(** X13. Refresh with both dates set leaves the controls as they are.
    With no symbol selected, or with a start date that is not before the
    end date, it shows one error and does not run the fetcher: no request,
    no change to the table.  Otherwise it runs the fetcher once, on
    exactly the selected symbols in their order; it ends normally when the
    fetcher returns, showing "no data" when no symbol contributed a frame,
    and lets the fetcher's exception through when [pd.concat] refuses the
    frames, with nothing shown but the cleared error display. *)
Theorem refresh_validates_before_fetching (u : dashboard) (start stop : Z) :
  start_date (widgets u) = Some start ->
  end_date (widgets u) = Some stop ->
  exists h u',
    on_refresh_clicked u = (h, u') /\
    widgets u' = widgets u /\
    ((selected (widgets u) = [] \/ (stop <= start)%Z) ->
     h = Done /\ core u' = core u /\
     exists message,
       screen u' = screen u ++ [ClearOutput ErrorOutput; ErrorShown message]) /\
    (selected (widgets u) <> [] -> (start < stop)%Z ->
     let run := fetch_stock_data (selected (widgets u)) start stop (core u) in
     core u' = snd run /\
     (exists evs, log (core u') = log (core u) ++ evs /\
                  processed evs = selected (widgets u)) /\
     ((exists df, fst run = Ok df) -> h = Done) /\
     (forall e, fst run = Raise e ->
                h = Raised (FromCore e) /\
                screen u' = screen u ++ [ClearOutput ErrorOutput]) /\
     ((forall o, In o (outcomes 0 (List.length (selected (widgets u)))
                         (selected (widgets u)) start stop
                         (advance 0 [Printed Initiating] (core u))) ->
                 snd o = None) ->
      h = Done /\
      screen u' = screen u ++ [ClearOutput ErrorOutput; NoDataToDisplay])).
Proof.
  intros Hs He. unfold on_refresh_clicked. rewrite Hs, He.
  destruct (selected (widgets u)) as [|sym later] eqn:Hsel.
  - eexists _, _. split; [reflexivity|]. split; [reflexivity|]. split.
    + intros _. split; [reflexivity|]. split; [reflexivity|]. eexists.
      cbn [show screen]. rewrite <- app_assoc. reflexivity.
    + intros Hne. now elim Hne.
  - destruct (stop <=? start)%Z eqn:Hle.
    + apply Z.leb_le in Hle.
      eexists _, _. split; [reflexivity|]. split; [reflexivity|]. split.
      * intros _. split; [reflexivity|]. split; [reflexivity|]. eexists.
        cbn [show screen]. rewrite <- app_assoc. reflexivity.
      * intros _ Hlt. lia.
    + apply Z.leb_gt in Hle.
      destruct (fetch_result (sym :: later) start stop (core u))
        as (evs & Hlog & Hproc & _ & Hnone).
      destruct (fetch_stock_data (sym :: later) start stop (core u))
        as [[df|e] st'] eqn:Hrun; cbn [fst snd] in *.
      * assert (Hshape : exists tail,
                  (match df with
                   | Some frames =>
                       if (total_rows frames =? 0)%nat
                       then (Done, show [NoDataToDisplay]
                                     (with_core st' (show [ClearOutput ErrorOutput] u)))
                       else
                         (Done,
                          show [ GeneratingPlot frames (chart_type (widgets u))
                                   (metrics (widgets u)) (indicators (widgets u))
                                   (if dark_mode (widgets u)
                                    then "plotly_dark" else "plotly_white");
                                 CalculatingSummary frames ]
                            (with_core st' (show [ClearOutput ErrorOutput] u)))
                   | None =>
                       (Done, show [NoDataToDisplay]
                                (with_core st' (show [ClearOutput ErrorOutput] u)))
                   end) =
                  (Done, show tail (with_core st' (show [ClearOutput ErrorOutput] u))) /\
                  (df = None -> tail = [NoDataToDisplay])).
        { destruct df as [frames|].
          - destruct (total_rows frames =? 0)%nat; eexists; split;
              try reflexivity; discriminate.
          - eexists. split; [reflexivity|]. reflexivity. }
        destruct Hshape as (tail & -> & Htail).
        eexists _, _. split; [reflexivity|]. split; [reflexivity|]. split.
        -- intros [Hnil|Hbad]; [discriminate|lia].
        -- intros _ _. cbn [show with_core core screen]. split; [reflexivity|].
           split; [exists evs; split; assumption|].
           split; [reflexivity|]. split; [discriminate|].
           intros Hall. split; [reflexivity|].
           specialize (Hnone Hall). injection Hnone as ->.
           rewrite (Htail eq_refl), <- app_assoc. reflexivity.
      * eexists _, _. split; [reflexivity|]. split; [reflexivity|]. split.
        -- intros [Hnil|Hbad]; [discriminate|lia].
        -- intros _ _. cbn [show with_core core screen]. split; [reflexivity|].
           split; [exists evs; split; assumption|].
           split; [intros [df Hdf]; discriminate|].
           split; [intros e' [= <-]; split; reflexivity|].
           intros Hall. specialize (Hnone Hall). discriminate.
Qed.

····················

Using the material above, return each line in which the word "Hall" occurs.

RESULT.
           intros Hall. split; [reflexivity|].
           specialize (Hnone Hall). injection Hnone as ->.
           intros Hall. specialize (Hnone Hall). discriminate.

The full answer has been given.